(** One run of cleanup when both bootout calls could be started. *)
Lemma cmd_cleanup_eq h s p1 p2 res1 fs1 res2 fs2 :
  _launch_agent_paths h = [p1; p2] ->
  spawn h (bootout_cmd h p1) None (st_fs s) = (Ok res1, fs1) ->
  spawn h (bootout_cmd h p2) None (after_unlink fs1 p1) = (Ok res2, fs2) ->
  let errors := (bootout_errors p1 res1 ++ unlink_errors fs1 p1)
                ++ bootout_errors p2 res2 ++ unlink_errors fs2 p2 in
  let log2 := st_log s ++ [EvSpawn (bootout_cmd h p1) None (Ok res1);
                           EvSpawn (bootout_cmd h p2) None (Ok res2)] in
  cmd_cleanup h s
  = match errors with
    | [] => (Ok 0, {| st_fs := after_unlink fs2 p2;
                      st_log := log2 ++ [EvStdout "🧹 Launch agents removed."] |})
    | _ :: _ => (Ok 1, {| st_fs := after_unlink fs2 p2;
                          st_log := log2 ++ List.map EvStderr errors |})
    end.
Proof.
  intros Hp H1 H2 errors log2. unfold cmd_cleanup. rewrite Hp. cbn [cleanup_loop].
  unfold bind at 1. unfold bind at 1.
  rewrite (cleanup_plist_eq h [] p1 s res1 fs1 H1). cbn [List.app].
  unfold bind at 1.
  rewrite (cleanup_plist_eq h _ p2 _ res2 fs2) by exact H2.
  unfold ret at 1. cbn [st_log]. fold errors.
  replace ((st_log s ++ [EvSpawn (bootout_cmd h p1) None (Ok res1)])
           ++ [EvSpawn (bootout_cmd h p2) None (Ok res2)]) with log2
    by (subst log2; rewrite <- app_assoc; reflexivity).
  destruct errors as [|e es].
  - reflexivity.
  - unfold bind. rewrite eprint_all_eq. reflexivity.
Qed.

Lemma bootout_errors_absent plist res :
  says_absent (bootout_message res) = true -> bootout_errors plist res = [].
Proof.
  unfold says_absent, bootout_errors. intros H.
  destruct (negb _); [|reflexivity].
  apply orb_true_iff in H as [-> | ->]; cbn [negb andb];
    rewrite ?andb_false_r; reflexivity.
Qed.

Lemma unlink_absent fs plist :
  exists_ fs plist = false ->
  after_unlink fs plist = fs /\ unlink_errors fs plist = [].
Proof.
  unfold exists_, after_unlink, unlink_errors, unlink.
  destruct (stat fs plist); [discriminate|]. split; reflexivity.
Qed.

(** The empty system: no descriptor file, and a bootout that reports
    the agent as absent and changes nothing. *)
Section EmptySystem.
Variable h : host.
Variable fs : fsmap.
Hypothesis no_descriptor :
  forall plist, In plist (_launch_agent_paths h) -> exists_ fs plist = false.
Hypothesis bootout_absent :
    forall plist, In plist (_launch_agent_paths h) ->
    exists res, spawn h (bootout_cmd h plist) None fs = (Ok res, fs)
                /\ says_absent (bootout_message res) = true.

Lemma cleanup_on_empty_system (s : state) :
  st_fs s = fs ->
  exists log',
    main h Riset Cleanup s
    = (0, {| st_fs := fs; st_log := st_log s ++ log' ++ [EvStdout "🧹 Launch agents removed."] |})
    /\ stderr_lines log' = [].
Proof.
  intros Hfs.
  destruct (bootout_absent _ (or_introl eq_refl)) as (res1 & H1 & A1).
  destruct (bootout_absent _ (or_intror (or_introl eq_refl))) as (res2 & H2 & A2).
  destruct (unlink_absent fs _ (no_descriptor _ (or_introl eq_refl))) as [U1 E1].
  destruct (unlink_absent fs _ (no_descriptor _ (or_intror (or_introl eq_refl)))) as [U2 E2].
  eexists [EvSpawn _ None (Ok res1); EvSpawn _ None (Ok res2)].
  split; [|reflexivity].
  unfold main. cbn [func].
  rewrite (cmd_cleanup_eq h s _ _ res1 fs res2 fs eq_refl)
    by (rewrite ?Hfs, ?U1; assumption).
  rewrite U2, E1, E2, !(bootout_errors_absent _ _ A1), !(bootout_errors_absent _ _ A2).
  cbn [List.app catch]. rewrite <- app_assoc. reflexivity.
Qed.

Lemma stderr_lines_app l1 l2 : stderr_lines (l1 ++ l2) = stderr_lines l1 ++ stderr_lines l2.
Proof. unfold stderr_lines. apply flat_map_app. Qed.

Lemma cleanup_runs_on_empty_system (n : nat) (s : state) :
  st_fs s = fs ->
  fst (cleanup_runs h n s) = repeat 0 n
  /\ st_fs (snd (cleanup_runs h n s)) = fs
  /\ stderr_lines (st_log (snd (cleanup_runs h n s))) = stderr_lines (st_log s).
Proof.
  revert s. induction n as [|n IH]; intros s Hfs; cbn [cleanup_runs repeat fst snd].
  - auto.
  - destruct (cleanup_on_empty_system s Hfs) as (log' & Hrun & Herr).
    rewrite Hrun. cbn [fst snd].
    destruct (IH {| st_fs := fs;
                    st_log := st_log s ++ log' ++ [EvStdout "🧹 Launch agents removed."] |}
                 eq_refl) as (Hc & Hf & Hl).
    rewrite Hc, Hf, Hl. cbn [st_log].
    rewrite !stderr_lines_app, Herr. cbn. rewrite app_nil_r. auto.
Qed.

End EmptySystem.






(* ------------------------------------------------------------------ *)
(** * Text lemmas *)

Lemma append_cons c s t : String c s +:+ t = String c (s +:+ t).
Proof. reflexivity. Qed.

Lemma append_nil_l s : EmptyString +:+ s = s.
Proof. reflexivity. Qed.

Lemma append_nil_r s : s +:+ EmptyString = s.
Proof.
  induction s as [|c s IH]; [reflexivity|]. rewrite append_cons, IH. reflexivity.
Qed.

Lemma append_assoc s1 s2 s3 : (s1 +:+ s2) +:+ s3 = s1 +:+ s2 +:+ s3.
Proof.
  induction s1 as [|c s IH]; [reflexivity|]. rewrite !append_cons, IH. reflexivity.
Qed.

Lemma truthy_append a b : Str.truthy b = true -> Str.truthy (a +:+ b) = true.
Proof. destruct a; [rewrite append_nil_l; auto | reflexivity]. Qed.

● Task description
From the first line of the listing above to the line that contains "unfold bind at 1. unfold bind at 1.", inclusive, restate every line word for word. Nothing else belongs in the answer.

● Finished task
(** One run of cleanup when both bootout calls could be started. *)
Lemma cmd_cleanup_eq h s p1 p2 res1 fs1 res2 fs2 :
  _launch_agent_paths h = [p1; p2] ->
  spawn h (bootout_cmd h p1) None (st_fs s) = (Ok res1, fs1) ->
  spawn h (bootout_cmd h p2) None (after_unlink fs1 p1) = (Ok res2, fs2) ->
  let errors := (bootout_errors p1 res1 ++ unlink_errors fs1 p1)
                ++ bootout_errors p2 res2 ++ unlink_errors fs2 p2 in
  let log2 := st_log s ++ [EvSpawn (bootout_cmd h p1) None (Ok res1);
                           EvSpawn (bootout_cmd h p2) None (Ok res2)] in
  cmd_cleanup h s
  = match errors with
    | [] => (Ok 0, {| st_fs := after_unlink fs2 p2;
                      st_log := log2 ++ [EvStdout "🧹 Launch agents removed."] |})
    | _ :: _ => (Ok 1, {| st_fs := after_unlink fs2 p2;
                          st_log := log2 ++ List.map EvStderr errors |})
    end.
Proof.
  intros Hp H1 H2 errors log2. unfold cmd_cleanup. rewrite Hp. cbn [cleanup_loop].
  unfold bind at 1. unfold bind at 1.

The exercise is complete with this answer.